Habendum Clause "TO HAVE AND TO HOLD all and singular the above mentioned and described premises in the quiet and peaceable possession of the said party of the second part, and of its heirs and assigns forever and the said parties of the first part, and their heirs, the said premises in the quiet and peaceable possession of the said party of the second part its heirs and assigns, against the said parties of the first part, and their heirs and against all and every person and persons whomsoever, lawfully claiming or to claim the same, shall and will warrant, and by theses presents forever defend."

Habendum Clause "TO HAVE AND TO HOLD; all and singular the above mentioned and described premises, toge[ther] with all and singular the above mentioned and described premises, together with the appurtenances, unto said [Railroad], and to its successors and assigns forever. "This conveyance is made upon the express condition that the property herein conveyed is to be used [for] the maintenance and operation of a railroad, and if the said [premises] shall cease, at any time to be used for railroad purposes . . . then . . . in such event the said property herein granted shall revert to the grantor it[s] successors and assigns." (emphasis added.)

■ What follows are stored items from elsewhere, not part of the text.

Lemma ordered_bind {A B} (lo mid hi : nat) (p : Prog A) (f : A -> Prog B) :
  (lo <= mid)%nat -> (mid <= hi)%nat ->
  ordered lo mid p -> (forall a, ordered mid hi (f a)) -> ordered lo hi (bind p f).
Proof.
  revert lo. induction p as [a|c k IH]; intros lo Hlo Hhi; simpl.
  - intros _ Hf. apply (ordered_weaken mid lo hi hi); auto.
  - intros [Hc Hk] Hf. split; [lia|]. intros r. apply IH; auto. lia.
Qed.

Lemma ordered_andThen {A} (lo mid hi : nat) (block : Prog (Flow A)) (rest : Prog A) :
  (lo <= mid)%nat -> (mid <= hi)%nat ->
  ordered lo mid block -> ordered mid hi rest -> ordered lo hi (andThen block rest).
Proof.
  intros Hlo Hhi Hb Hr. unfold andThen. apply (ordered_bind lo mid hi); auto.
  intros [|a]; simpl; auto.
Qed.

Lemma issues_ordered {A} (k : nat) (p : Prog A) :
  issues (fun c => phase c = k) p -> ordered k k p.
Proof.
  induction p as [a|c q IH]; simpl; [auto|].
  intros [Hc Hq]. split; [lia|]. intros r. rewrite Hc. apply IH, Hq.
Qed.

Section OrderedRun.
Context {W : Type} (handle : forall c : Call, W -> Reply c * W).

Lemma ordered_trace {A} (lo hi : nat) (p : Prog A) (w : W) :
  ordered lo hi p ->
  let phases := map (fun ev => phase (ev_call ev)) (trace_of (run handle p w)) in
  StronglySorted le phases /\ Forall (fun n => (lo <= n <= hi)%nat) phases.
Proof.
  revert lo w. induction p as [a|c k IH]; intros lo w; simpl.
  - intros _. split; constructor.
  - intros [Hc Hk]. destruct (handle c w) as [r w1].
    destruct (IH r (phase c) w1 (Hk r)) as [Hs Hb].
    destruct (run handle (k r) w1) as [[a w2] t]. cbn in *.
    split.
    + constructor; [exact Hs|]. eapply Forall_impl; [exact Hb|]. cbn. intros; lia.
    + constructor; [lia|]. eapply Forall_impl; [exact Hb|]. cbn. intros; lia.
Qed.
End OrderedRun.

Lemma deleteAwsIamRolePolicyAttachments_issues (rolename : string) (l : list string) :
  issues (fun c => exists a, a ∈ l /\ c = DetachRolePolicy a rolename)
    (deleteAwsIamRolePolicyAttachments rolename l).
Proof.
  induction l as [|a rest IH]; cbn [deleteAwsIamRolePolicyAttachments]; [exact I|].
  assert (IH' : issues (fun c => exists b, b ∈ a :: rest /\ c = DetachRolePolicy b rolename)
                  (deleteAwsIamRolePolicyAttachments rolename rest)).
  { eapply issues_mono; [|exact IH]. intros c (b & Hb & ->). exists b. split; [|reflexivity].
    apply elem_of_cons. auto. }
  apply issues_bind.
  - apply issues_invoke. exists a. split; [apply elem_of_cons; auto|reflexivity].
  - intros r. destruct (ErrCodeEquals _ _); [exact IH'|]. destruct (errOf r); [exact I|exact IH'].
Qed.

Lemma deleteAwsIamRolePolicies_issues (rolename : string) (l : list string) :
  issues (fun c => exists n, n ∈ l /\ c = DeleteRolePolicy n rolename)
    (deleteAwsIamRolePolicies rolename l).
Proof.
  induction l as [|a rest IH]; cbn [deleteAwsIamRolePolicies]; [exact I|].
  assert (IH' : issues (fun c => exists b, b ∈ a :: rest /\ c = DeleteRolePolicy b rolename)
                  (deleteAwsIamRolePolicies rolename rest)).
  { eapply issues_mono; [|exact IH]. intros c (b & Hb & ->). exists b. split; [|reflexivity].
    apply elem_of_cons. auto. }
  apply issues_bind.
  - apply issues_invoke. exists a. split; [apply elem_of_cons; auto|reflexivity].
  - intros r. destruct (ErrCodeEquals _ _); [exact I|]. destruct (errOf r); [exact I|exact IH'].
Qed.

Lemma removeRoleFromInstanceProfiles_issues (rolename : string) (l : list string) :
  issues (fun c => exists i, i ∈ l /\ c = RemoveRoleFromInstanceProfile i rolename)
    (removeRoleFromInstanceProfiles rolename l).
Proof.
  induction l as [|a rest IH]; cbn [removeRoleFromInstanceProfiles]; [exact I|].
  assert (IH' : issues (fun c => exists b, b ∈ a :: rest /\
                                   c = RemoveRoleFromInstanceProfile b rolename)
                  (removeRoleFromInstanceProfiles rolename rest)).
  { eapply issues_mono; [|exact IH]. intros c (b & Hb & ->). exists b. split; [|reflexivity].
    apply elem_of_cons. auto. }
  apply issues_bind.
  - apply issues_invoke. exists a. split; [apply elem_of_cons; auto|reflexivity].
  - intros r. destruct (ErrCodeEquals _ _); [exact IH'|]. destruct (errOf r); [exact I|exact IH'].
Qed.

Lemma deleteAwsIamRoleInstanceProfiles_issues (rolename : string) :
  issues (fun c => c = ListInstanceProfilesForRole rolename
                   \/ exists i, c = RemoveRoleFromInstanceProfile i rolename)
    (deleteAwsIamRoleInstanceProfiles rolename).
Proof.
  unfold deleteAwsIamRoleInstanceProfiles. apply issues_bind.
  - apply issues_invoke. auto.
  - intros r. destruct (ErrCodeEquals _ _); [exact I|]. destruct r as [l|e]; [|exact I].
    eapply issues_mono; [|apply removeRoleFromInstanceProfiles_issues].
    intros c (i & _ & ->). eauto.
Qed.

Lemma readAwsIamRolePolicyAttachments_issues (rolename : string) :
  issues (fun c => c = ListAttachedRolePoliciesPages rolename)
    (readAwsIamRolePolicyAttachments rolename).
Proof.
  unfold readAwsIamRolePolicyAttachments. apply issues_bind; [apply issues_invoke; auto|].
  intros r. destruct (AwsError <$> r.2); [|exact I]. destruct (negb _); exact I.
Qed.

Lemma readAwsIamRolePolicyNames_issues (rolename : string) :
  issues (fun c => c = ListRolePoliciesPages rolename) (readAwsIamRolePolicyNames rolename).
Proof.
  unfold readAwsIamRolePolicyNames. apply issues_bind; [apply issues_invoke; auto|].
  intros r. destruct (AwsError <$> r.2); [|exact I]. destruct (negb _); exact I.
Qed.

Lemma tryDeleteRole_issues (rolename : string) :
  issues (fun c => c = DeleteRole rolename) (tryDeleteRole rolename).
Proof.
  unfold tryDeleteRole. apply issues_bind; [apply issues_invoke; auto|].
  intros r. destruct (errOf r); [|exact I]. destruct (ErrCodeEquals _ _); exact I.
Qed.

Lemma failsWith_nil (ok : awserr -> Prop) (t : list Event) : failsWith ok None t.
Proof. intros e H. discriminate. Qed.

Lemma failsWith_app (ok : awserr -> Prop) (v : option error) (t1 t2 : list Event) :
  failsWith ok v t2 -> failsWith ok v (t1 ++ t2).
Proof.
  intros H e He. destruct (H e He) as (ev & a & Hl & Hrest).
  exists ev, a. split; [|exact Hrest]. rewrite last_app, Hl. reflexivity.
Qed.

Lemma failsWith_cons (ok : awserr -> Prop) (v : option error) (ev : Event) (t : list Event) :
  failsWith ok v t -> failsWith ok v (ev :: t).
Proof. apply (failsWith_app ok v [ev] t). Qed.

Lemma failsWith_wrap (ok : awserr -> Prop) (text : string) (e : error) (t : list Event) :
  failsWith ok (Some e) t -> failsWith ok (Some (Errorf_w text e)) t.
Proof.
  intros H e' He'. injection He' as <-.
  destruct (H e eq_refl) as (ev & a & Hl & He & Ha & Hok). exists ev, a. auto.
Qed.

Lemma failsWith_one (ok : awserr -> Prop) (c : Call) (a : awserr) :
  ok a -> failsWith ok (Some (AwsError a)) [Ev c (Some a)].
Proof. intros Hok e He. injection He as <-. exists (Ev c (Some a)), a. auto. Qed.

Lemma failsWith_mono (ok ok' : awserr -> Prop) (v : option error) (t : list Event) :
  (forall a, ok a -> ok' a) -> failsWith ok v t -> failsWith ok' v t.
Proof.
  intros Himp H e He. destruct (H e He) as (ev & a & Hl & Hev & Ha & Hok).
  exists ev, a. auto.
Qed.

Section DeleteRuns.
Context {W : Type} (handle : forall c : Call, W -> Reply c * W).

Lemma deleteAwsIamRolePolicyAttachments_fails (rolename : string) (l : list string) (w : W) :
  let x := run handle (deleteAwsIamRolePolicyAttachments rolename l) w in
  failsWith notNoSuchEntity (value_of x) (trace_of x).
Proof.
  revert w. induction l as [|a rest IH]; intros w; cbn [deleteAwsIamRolePolicyAttachments].
  - apply failsWith_nil.
  - rewrite run_bind, run_invoke. cbn zeta.
    destruct (handle (DetachRolePolicy a rolename) w) as [r w1].
    destruct r as [[]|e]; cbn; rewrite ?ErrCodeEquals_nil.
    + apply failsWith_cons, IH.
    + destruct (ErrCodeEquals (Some (AwsError e)) ErrCodeNoSuchEntityException) eqn:Hcode; cbn.
      * apply failsWith_cons, IH.
      * apply failsWith_one. apply ErrCodeEquals_aws_false, Hcode.
Qed.
(** X24.  An alert that cannot be delivered ends the evaluation: when
    [requests.post] raises on the next alert, [check_risk_limits] enforces
    the first violated rule (halt, liquidation and the failed alert) and
    raises, leaving the further violated rules unenforced; with no violated
    rule it returns normally and invokes nothing. *)
Theorem failed_alert_cuts_evaluation
    (m : RealTimeRiskMonitor) (tr : list action) :
  network (calls is_alert tr) = Raises →
  limits_configured m →
  check_risk_limits network m tr
  = (tr ++ enforcement (take 1 (violated_rules m)),
     match violated_rules m with
     | [] => inr tt
     | _ => inl RequestException
     end).
Proof.
  intros Hraise Hcfg. unfold check_risk_limits, violated_rules.
  destruct (total_exposure m >? max_position_size (risk_limits m)).
  { erewrite bind_raised; [done|]. by apply trigger_risk_alert_raised. }
  erewrite bind_returned by done.
  destruct (total_pnl m <? max_loss (risk_limits m)).
  { erewrite bind_raised; [done|]. by apply trigger_risk_alert_raised. }
  erewrite bind_returned by done.
  by apply asset_class_loop_alert_raised.
Qed.

End MonitorRunFacts.

(** [four_asset_class_limits_suffice] on a concrete run. *)
Lemma four_asset_class_limits_suffice_witness :
  let limits := Monitor.mkRiskLimitsDict 1000 (-5000)
                  {["Forex" := 500000; "Equities" := 100000;
                    "Commodities" := 50000; "Other" := 10000]} in
  let m := Monitor.update_exposure_by_asset_class
             (Monitor.mkMonitor
                [("EQAAPL", Monitor.mkPosition 900 100);
                 ("FXEURUSD", Monitor.mkPosition (-50) 2);
                 ("BTC", Monitor.mkPosition 1 20000)]
                [] 951 (-11) limits) in
  Monitor.limits_configured m
  ∧ Monitor.check_risk_limits (fun _ => Monitor.Response 200) m []
    = ([Monitor.HaltTrading; Monitor.LiquidatePositions;
        Monitor.SendAlert "Max exposure in Other exceeded"], inr tt).
Proof.
  assert (H := four_asset_class_limits_suffice
           (fun _ => Monitor.Response 200)
           (Monitor.mkMonitor
              [("EQAAPL", Monitor.mkPosition 900 100);
               ("FXEURUSD", Monitor.mkPosition (-50) 2);
               ("BTC", Monitor.mkPosition 1 20000)]
              [] 951 (-11)
              (Monitor.mkRiskLimitsDict 1000 (-5000)
                 {["Forex" := 500000; "Equities" := 100000;
                   "Commodities" := 50000; "Other" := 10000]}))
           []).
  cbn zeta in H. cbn zeta.
  destruct H as [H1 H2].
  - intros n. discriminate.
  - intros ac Hac. unfold MonitorRun.asset_classes in Hac.
    repeat (apply elem_of_cons in Hac as [->|Hac]; [by eexists|]).
    by apply elem_of_nil in Hac.
  - split; [exact H1|]. rewrite H2. vm_compute. reflexivity.
Defined.

(** [missing_limit_cuts_evaluation] on a concrete run. *)
Lemma missing_limit_cuts_evaluation_witness :
  let limits := Monitor.mkRiskLimitsDict 1000 (-5000)
                  {["Equities" := 100000; "Commodities" := 1]} in
  let m := Monitor.update_exposure_by_asset_class
             (Monitor.mkMonitor
                [("EQAAPL", Monitor.mkPosition 1100 100);
                 ("FXEURUSD", Monitor.mkPosition 50 2);
                 ("COMGOLD", Monitor.mkPosition 3 2000)]
                [] 1153 (-11) limits) in
  Monitor.exposure_by_asset_class m
  = [("Equities", 110000); ("Forex", 100); ("Commodities", 6000)]
  ∧ Monitor.check_risk_limits (fun _ => Monitor.Response 200) m []
    = ([Monitor.HaltTrading; Monitor.LiquidatePositions;
        Monitor.SendAlert "Max position size exceeded";
        Monitor.HaltTrading; Monitor.LiquidatePositions;
        Monitor.SendAlert "Max exposure in Equities exceeded"],
       inl (Monitor.KeyError "Forex")).
Proof.
  split; [vm_compute; reflexivity|].
  assert (H := missing_limit_cuts_evaluation
           (fun _ => Monitor.Response 200)
           (Monitor.update_exposure_by_asset_class
              (Monitor.mkMonitor
                 [("EQAAPL", Monitor.mkPosition 1100 100);
                  ("FXEURUSD", Monitor.mkPosition 50 2);
                  ("COMGOLD", Monitor.mkPosition 3 2000)]
                 [] 1153 (-11)
                 (Monitor.mkRiskLimitsDict 1000 (-5000)
                    {["Equities" := 100000; "Commodities" := 1]})))
           [] [("Equities", 110000)] "Forex" 100 [("Commodities", 6000)]).
  cbn zeta. rewrite H.
  - vm_compute. reflexivity.
  - intros n. discriminate.
  - vm_compute. reflexivity.
  - repeat constructor. by eexists.
  - vm_compute. reflexivity.
Defined.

Habendum Clause "TO HAVE AND TO HOLD the same, together with all singular the tenements, hereditaments and appurtenances thereunto belonging or in anywise appertaining, unto the said party of the second part its successors and assigns forever, so long as . . . [Railroad] shall use said property for right of way purposes, and in the event that said property shall cease to be used for right of way purposes, it shall then and thereupon . . . revert to said grantor herein, its successors and assigns." (emphasis added.)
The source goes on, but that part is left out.